> [Exercise]: In the listing below, every line with the word "cond" needs to be copied.

BEGIN Information

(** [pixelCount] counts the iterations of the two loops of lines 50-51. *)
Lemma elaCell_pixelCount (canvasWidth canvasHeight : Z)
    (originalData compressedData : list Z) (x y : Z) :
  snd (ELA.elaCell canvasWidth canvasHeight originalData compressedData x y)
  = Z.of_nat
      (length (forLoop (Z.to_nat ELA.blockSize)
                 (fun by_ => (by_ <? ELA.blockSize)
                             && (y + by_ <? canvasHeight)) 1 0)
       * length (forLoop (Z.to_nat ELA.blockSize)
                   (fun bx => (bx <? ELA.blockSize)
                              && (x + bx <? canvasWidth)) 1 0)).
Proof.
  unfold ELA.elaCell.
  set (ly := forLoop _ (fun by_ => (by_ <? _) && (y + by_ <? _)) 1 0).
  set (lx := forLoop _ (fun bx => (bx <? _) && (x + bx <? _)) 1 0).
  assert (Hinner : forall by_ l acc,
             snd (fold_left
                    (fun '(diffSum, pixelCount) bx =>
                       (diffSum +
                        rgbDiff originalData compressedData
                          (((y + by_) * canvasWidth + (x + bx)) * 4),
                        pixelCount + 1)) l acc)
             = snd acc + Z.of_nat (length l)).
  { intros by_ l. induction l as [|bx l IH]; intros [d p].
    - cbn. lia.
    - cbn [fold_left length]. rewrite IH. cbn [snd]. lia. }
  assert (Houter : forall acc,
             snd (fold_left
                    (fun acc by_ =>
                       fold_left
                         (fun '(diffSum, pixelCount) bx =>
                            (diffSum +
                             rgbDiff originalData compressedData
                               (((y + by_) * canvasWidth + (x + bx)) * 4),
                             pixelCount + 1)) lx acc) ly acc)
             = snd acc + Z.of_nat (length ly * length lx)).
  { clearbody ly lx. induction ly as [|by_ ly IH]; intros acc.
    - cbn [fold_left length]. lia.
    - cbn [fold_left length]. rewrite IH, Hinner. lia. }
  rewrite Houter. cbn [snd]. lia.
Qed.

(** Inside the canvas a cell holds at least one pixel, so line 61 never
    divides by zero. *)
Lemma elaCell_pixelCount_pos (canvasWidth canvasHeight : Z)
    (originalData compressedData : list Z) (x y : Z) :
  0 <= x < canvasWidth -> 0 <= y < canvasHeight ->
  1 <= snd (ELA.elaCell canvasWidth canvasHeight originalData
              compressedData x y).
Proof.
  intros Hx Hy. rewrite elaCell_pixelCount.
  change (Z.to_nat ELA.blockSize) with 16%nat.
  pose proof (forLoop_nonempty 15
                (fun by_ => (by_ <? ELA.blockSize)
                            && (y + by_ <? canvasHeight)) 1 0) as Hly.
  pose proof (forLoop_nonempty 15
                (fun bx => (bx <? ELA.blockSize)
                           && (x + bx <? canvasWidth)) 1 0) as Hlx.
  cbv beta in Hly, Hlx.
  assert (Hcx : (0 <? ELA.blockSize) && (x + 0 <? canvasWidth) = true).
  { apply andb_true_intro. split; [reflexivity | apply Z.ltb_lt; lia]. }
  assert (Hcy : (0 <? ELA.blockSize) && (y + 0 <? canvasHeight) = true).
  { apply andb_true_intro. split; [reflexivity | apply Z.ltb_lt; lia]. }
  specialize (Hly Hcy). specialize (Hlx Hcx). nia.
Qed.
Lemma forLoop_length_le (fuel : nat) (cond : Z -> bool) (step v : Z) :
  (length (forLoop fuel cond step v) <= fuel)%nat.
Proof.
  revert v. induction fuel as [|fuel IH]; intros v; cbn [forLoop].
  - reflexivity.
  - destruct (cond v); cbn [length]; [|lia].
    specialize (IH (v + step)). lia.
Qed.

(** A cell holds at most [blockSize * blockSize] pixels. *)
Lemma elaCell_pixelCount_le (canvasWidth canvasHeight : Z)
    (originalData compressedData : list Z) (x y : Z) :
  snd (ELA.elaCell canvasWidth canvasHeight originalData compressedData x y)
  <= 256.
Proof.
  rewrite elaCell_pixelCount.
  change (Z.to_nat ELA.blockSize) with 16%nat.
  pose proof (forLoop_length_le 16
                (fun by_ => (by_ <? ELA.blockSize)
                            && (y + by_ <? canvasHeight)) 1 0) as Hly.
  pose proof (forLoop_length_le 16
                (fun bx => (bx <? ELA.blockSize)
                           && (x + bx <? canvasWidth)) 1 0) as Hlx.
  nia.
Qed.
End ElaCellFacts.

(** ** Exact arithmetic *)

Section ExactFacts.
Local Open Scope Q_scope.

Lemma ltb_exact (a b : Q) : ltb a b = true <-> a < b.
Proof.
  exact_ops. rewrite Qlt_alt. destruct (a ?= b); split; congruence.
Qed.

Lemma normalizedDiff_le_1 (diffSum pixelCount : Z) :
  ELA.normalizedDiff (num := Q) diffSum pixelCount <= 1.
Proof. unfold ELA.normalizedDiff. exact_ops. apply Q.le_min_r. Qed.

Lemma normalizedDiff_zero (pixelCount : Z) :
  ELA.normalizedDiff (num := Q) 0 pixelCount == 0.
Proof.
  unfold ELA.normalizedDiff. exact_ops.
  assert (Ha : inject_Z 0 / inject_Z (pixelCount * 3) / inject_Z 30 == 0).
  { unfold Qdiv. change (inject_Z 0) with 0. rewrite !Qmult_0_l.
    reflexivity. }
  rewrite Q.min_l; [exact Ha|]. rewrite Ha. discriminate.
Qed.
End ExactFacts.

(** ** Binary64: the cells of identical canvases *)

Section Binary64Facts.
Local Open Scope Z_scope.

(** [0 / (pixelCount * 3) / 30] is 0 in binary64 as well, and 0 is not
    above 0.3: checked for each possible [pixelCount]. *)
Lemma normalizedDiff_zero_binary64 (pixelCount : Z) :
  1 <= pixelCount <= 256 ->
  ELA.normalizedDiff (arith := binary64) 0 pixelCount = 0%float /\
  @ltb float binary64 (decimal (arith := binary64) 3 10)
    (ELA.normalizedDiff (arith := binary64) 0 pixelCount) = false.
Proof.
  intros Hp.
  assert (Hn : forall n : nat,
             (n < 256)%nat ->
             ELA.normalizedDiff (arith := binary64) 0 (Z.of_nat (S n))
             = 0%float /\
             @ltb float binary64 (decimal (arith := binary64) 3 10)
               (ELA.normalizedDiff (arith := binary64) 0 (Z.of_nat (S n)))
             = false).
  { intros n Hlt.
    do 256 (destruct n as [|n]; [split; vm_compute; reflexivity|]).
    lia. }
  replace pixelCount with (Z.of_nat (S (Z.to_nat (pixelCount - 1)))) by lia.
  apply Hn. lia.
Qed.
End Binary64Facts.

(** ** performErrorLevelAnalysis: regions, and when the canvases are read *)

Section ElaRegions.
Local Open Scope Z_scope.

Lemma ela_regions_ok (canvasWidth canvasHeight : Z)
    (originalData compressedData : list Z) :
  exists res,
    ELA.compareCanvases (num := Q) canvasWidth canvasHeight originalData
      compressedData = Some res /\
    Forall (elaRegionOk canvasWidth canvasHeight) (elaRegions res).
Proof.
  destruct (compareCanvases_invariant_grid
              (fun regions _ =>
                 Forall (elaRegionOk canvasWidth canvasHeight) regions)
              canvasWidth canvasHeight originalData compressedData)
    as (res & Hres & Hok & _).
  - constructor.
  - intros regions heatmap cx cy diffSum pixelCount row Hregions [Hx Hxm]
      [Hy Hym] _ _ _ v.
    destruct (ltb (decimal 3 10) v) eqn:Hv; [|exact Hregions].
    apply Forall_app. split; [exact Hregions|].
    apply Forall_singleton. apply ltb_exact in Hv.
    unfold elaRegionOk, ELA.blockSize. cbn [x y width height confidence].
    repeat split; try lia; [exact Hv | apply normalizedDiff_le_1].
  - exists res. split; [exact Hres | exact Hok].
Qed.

END Information

> [Written solution]:
Lemma forLoop_length_le (fuel : nat) (cond : Z -> bool) (step v : Z) :
  (length (forLoop fuel cond step v) <= fuel)%nat.
  - destruct (cond v); cbn [length]; [|lia].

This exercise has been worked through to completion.